Aussi paradoxal que cela paraisse, toute l’histoire de la S.-F. consistera à découvrir qu’elle n’a pas seulement un ailleurs mais un avenir. Cette découverte a été souvent frôlée, et d’abord par Wells qui est le vrai fondateur du genre. Mais on lui fit vite comprendre qu’un homme de son talent avait mieux à faire que ces incongruités, et à partir de 1900 sa production se partage grosso modo en deux ensembles : les œuvres discursives (à caractère plutôt prophétique) et les œuvres de fiction (à caractère souvent réaliste). La synthèse réussie d’emblée avec La Machine à explorer le temps (1895) s’est défaite sous la pression de l’élite culturelle anglaise. Ce processus se répétera chez nombre d’écrivains et de cinéastes ; en mineur, parce que leur vocation était moins patente.

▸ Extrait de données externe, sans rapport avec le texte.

Lemma strip_split (raw : string) :
  ∃ pre post,
    raw = pre +:+ PyStr.strip raw +:+ post ∧
    PyStr.all_chars PyStr.isspace pre = true ∧
    PyStr.all_chars PyStr.isspace post = true ∧
    (∀ c, PyStr.first_char (PyStr.strip raw) = Some c → PyStr.isspace c = false) ∧
    (∀ c, PyStr.last_char (PyStr.strip raw) = Some c → PyStr.isspace c = false).
Proof.
  destruct (lstrip_by_split PyStr.isspace raw) as (pre & Hraw & Hpre).
  destruct (rstrip_by_split PyStr.isspace (PyStr.lstrip_by PyStr.isspace raw))
    as (post & Hl & Hpost).
  exists pre, post. unfold PyStr.strip. repeat split; try done.
  - by rewrite <- Hl.
  - intros c Hc. apply (lstrip_by_first PyStr.isspace raw).
    rewrite <- (rstrip_by_first PyStr.isspace); [done|].
    by intros E; rewrite E in Hc.
  - apply rstrip_by_last.
Qed.

Lemma first_char_app (a b : string) :
  a ≠ "" → PyStr.first_char (a +:+ b) = PyStr.first_char a.
Proof. by destruct a. Qed.

Lemma strip_unique (pre core post : string) :
  PyStr.all_chars PyStr.isspace pre = true →
  PyStr.all_chars PyStr.isspace post = true →
  (∀ c, PyStr.first_char core = Some c → PyStr.isspace c = false) →
  (∀ c, PyStr.last_char core = Some c → PyStr.isspace c = false) →
  PyStr.strip (pre +:+ core +:+ post) = core.
Proof.
  intros Hpre Hpost Hfirst Hlast. unfold PyStr.strip.
  rewrite lstrip_by_absorb by done.
  destruct core as [|c core].
  - change ("" +:+ post) with post. by rewrite lstrip_by_all.
  - rewrite lstrip_by_stable.
    + rewrite rstrip_by_absorb by done. by apply rstrip_by_stable.
    + rewrite first_char_app by done. done.
Qed.

(** [normalize_target raw] is in [normal_form] with [raw], and it is the
    only such string. *)
Lemma normalize_target_in_normal_form (raw : string) :
  normal_form raw (normalize_target raw).
Proof.
  destruct (strip_split raw) as (pre & post & Hraw & Hpre & Hpost & Hf & Hl).
  destruct (lstrip_by_split (λ c, PyStr.mem c "@") (PyStr.strip raw))
    as (ats & Hcore & Hats).
  apply all_at_replicate in Hats.
  fold (PyStr.lstrip "@" (PyStr.strip raw)) in Hcore.
  fold (normalize_target raw) in Hcore.
  exists pre, post, (String.length ats).
  rewrite <- Hats, <- Hcore. repeat split; try done.
  intros Hat.
  apply (lstrip_by_first (λ c, PyStr.mem c "@")) in Hat. done.
Qed.

Lemma normal_form_unique (raw res : string) :
  normal_form raw res → res = normalize_target raw.
Proof.
  intros (pre & post & n & Hraw & Hpre & Hpost & Hf & Hl & Hres).
  unfold normalize_target. rewrite Hraw, strip_unique by done.
  unfold PyStr.lstrip. rewrite lstrip_by_absorb.
  - symmetry. apply lstrip_by_stable. intros c Hc.
    destruct (PyStr.mem c "@") eqn:Hm; [|done].
    apply mem_at in Hm as ->. done.
  - apply all_at_replicate. by rewrite length_replicate_char.
Qed.

(** ** The mutual set *)

(** C1. The set the program computes from a following set [A] and a
    followers set [B] is [A ∩ B]; it is included in both, has at most
    [min |A| |B|] elements, and is empty when both are; [followers &
    following] always returns, with a new object holding that set. *)
Theorem mutual_is_intersection (A B : gset string) :
  mutual_of B A = A ∩ B ∧
  mutual_of B A ⊆ A ∧ mutual_of B A ⊆ B ∧
  size (mutual_of B A) ≤ size A `min` size B ∧
  mutual_of (∅ : gset string) ∅ = ∅ ∧
  ∀ (w : world) (followers following : ref),
    ∃ w', set_and followers following w = (inr (length (heap w)), w') ∧
          deref w' (length (heap w)) = deref w following ∩ deref w followers.
Proof.
  unfold mutual_of. split_and!.
  - apply (comm_L (∩)).
  - apply intersection_subseteq_r.
  - apply intersection_subseteq_l.
  - apply Nat.min_glb; apply subseteq_size;
      [apply intersection_subseteq_r | apply intersection_subseteq_l].
  - apply (left_absorb_L ∅ (∩)).
  - intros w followers following. eexists. split; [done|].
    unfold deref at 1. simpl. rewrite lookup_app_r, Nat.sub_diag by done.
    simpl. unfold mutual_of. apply (comm_L (∩)).
Qed.

(** ** Sorting a set *)

(** The order of [sorted]: strings compare character by character, by
    code point, and a proper prefix comes first. *)
Lemma le_lexicographic (a b : ascii) (s t : string) :
  String.le "" t ∧
  ¬ String.le (String a s) "" ∧
  (String.le (String a s) (String b t) ↔
     (N_of_ascii a < N_of_ascii b)%N ∨ (a = b ∧ String.le s t)).
Proof.
  unfold String.le, String.leb. split_and!.
  - by destruct t.
  - simpl. tauto.
  - simpl. unfold Ascii.compare.
    destruct (N.compare_spec (N_of_ascii a) (N_of_ascii b)) as [Heq|Hlt|Hgt].
    + assert (a = b) as -> by (by rewrite <- (ascii_N_embedding a), Heq,
                                     ascii_N_embedding).
      split; [by right|]. intros [Hlt|[_ Hle]]; [lia|done].
    + split; [by left|done].
    + split; [done|]. intros [Hlt|[-> _]]; lia.
Qed.

Lemma sorted_Permutation (xs : list string) : PyStr.sorted xs ≡ₚ xs.
Proof. apply merge_sort_Permutation. Qed.

Lemma sorted_StronglySorted (xs : list string) :
  StronglySorted String.le (PyStr.sorted xs).
Proof. apply (StronglySorted_merge_sort _). Qed.

Lemma sorted_length (xs : list string) : length (PyStr.sorted xs) = length xs.
Proof. apply Permutation_length, sorted_Permutation. Qed.

(** Sorting forgets the order the elements came in. *)
Lemma sorted_order_irrelevant (xs ys : list string) :
  xs ≡ₚ ys → PyStr.sorted xs = PyStr.sorted ys.
Proof.
  intros Hp. apply (StronglySorted_unique String.le);
    [apply sorted_StronglySorted..|].
  by rewrite !sorted_Permutation.
Qed.

Lemma sorted_set_lists (e : env) (X : gset string) :
  iter_ok e → lists_sorted (PyStr.sorted (iter_order e X)) X.
Proof.
  intros Hit. split_and!.
  - apply sorted_StronglySorted.
  - rewrite sorted_Permutation, (Hit X). apply NoDup_elements.
  - intros u. rewrite sorted_Permutation, (Hit X). apply elem_of_elements.
Qed.

Lemma sorted_set_length (e : env) (X : gset string) :
  iter_ok e → length (PyStr.sorted (iter_order e X)) = size X.
Proof.
  intros Hit. rewrite sorted_length, (Hit X). done.
Qed.

(** The sorted list of a set does not depend on its iteration order. *)
Lemma sorted_set_canonical (e : env) (X : gset string) :
  iter_ok e →
  PyStr.sorted (iter_order e X) = PyStr.sorted (elements X).
Proof. intros Hit. apply sorted_order_irrelevant, Hit. Qed.

(** ** Running [write_report] *)

Lemma append_to_append_to (name : string) (cs1 cs2 : list string) (w : world) :
  append_to name cs2 (append_to name cs1 w) = append_to name (cs1 ++ cs2) w.
Proof.
  unfold append_to. simpl. f_equal.
  apply map_eq. intros k. destruct (decide (name = k)) as [->|Hne].
  - rewrite !lookup_alter_eq. destruct (fs w !! k); simpl; [|done].
    by rewrite (assoc_L (++)).
  - by rewrite !lookup_alter_ne.
Qed.

Lemma for_in_write (name : string) (names : list string) (w : world) :
  for_in names (λ username, write name (entry_line username)) w
  = (inr tt, append_to name (entry_line <$> names) w).
Proof.
  revert w. induction names as [|u names IH]; intros w.
  - simpl. unfold ret, append_to. f_equal. destruct w; simpl. f_equal.
    symmetry. apply alter_id. intros old _. by rewrite (right_id_L [] (++)).
  - cbn [for_in]. unfold bind at 1. unfold write at 1, modify at 1.
    change (World _ _ _ _ _ _) with (append_to name [entry_line u] w).
    rewrite IH, append_to_append_to. done.
Qed.

(** A successful call of [write_report], in full: what it returns and the
    world it leaves. *)
Lemma write_report_run (e : env) (target : string) (followers following : ref)
    (w : world) :
  valid_ref w followers → valid_ref w following →
  creatable e (report_name target (now e (ticks w))) = true →
  write_report e target followers following w
  = (inr (report_name target (now e (ticks w)),
          size (deref w followers), size (deref w following),
          size (deref w followers ∩ deref w following)),
     World (stdin w) (console w) (net w)
       (heap w ++ [deref w followers ∩ deref w following])
       (<[report_name target (now e (ticks w)) :=
            report_layout target (now e (S (ticks w)))
              (size (deref w following))
              (PyStr.sorted (iter_order e (deref w following)))
              (size (deref w followers))
              (PyStr.sorted (iter_order e (deref w followers)))
              (size (deref w followers ∩ deref w following))
              (PyStr.sorted (iter_order e
                 (deref w followers ∩ deref w following)))]> (fs w))
       (S (S (ticks w)))).
Proof.
  intros Hfr Hfg Hcr. unfold valid_ref in *.
  destruct w as [si co ne hp files tk]. simpl in *.
  unfold write_report, bind, set_and, new_set, datetime_now, open_w,
    set_len, sorted_set, gets, write, modify, deref.
  simpl. rewrite Hcr. simpl.
  set (name := report_name target (now e tk)).
  remember (mutual_of (default ∅ (hp !! followers))
              (default ∅ (hp !! following))) as M eqn:HM.
  assert (Hlf : (hp ++ [M]) !! followers = hp !! followers)
    by (by apply lookup_app_l).
  assert (Hlg : (hp ++ [M]) !! following = hp !! following)
    by (by apply lookup_app_l).
  assert (Hlm : (hp ++ [M]) !! length hp = Some M)
    by (by apply list_lookup_middle).
  do 3 (rewrite ?Hlf, ?Hlg, ?Hlm, ?alter_insert_eq; simpl;
        rewrite (for_in_write name); unfold append_to; simpl).
  rewrite ?Hlf, ?Hlg, ?Hlm, ?alter_insert_eq. simpl.
  unfold report_layout, section_of, ret. subst M. unfold mutual_of.
  do 2 f_equal. rewrite <- !(assoc_L (++)). done.
Qed.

Mais l’élite n’est pas seule en cause ; les torts sont partagés. La S.-F. populaire américaine a commencé par imaginer un ailleurs avec Edgar Rice Burroughs, puis un avenir avec Hugo Gernsback ; mais curieusement cet avenir n’a pas d’autre contenu que cet ailleurs, et le discours technologique, souvent prolixe, n’est là que pour justifier un récit qui réalise (ou plutôt halluciné) tous les désirs.
L’épanouissement de la S.-F. dans la génération suivante a surtout travaillé à perfectionner la dramaturgie, à envisager toutes les interactions possibles, à conférer un maximum de vraisemblance à un avenir globalement positif. Les histoires du futur comme celle d’Heinlein couronnent cette phase de l’histoire de la S.-F., qui n’a pas le prestige littéraire de l’anti-utopie mais qui réussit, mieux qu’elle, à conjuguer « sociologie » et « psychologie ». Roosevelt était président ; une action rationnelle menée par des penseurs compétents paraissait apte à triompher des crises économiques, des guerres mondiales, des totalitarismes. On pouvait même inventer la bombe atomique ; on la maîtriserait le moment venu.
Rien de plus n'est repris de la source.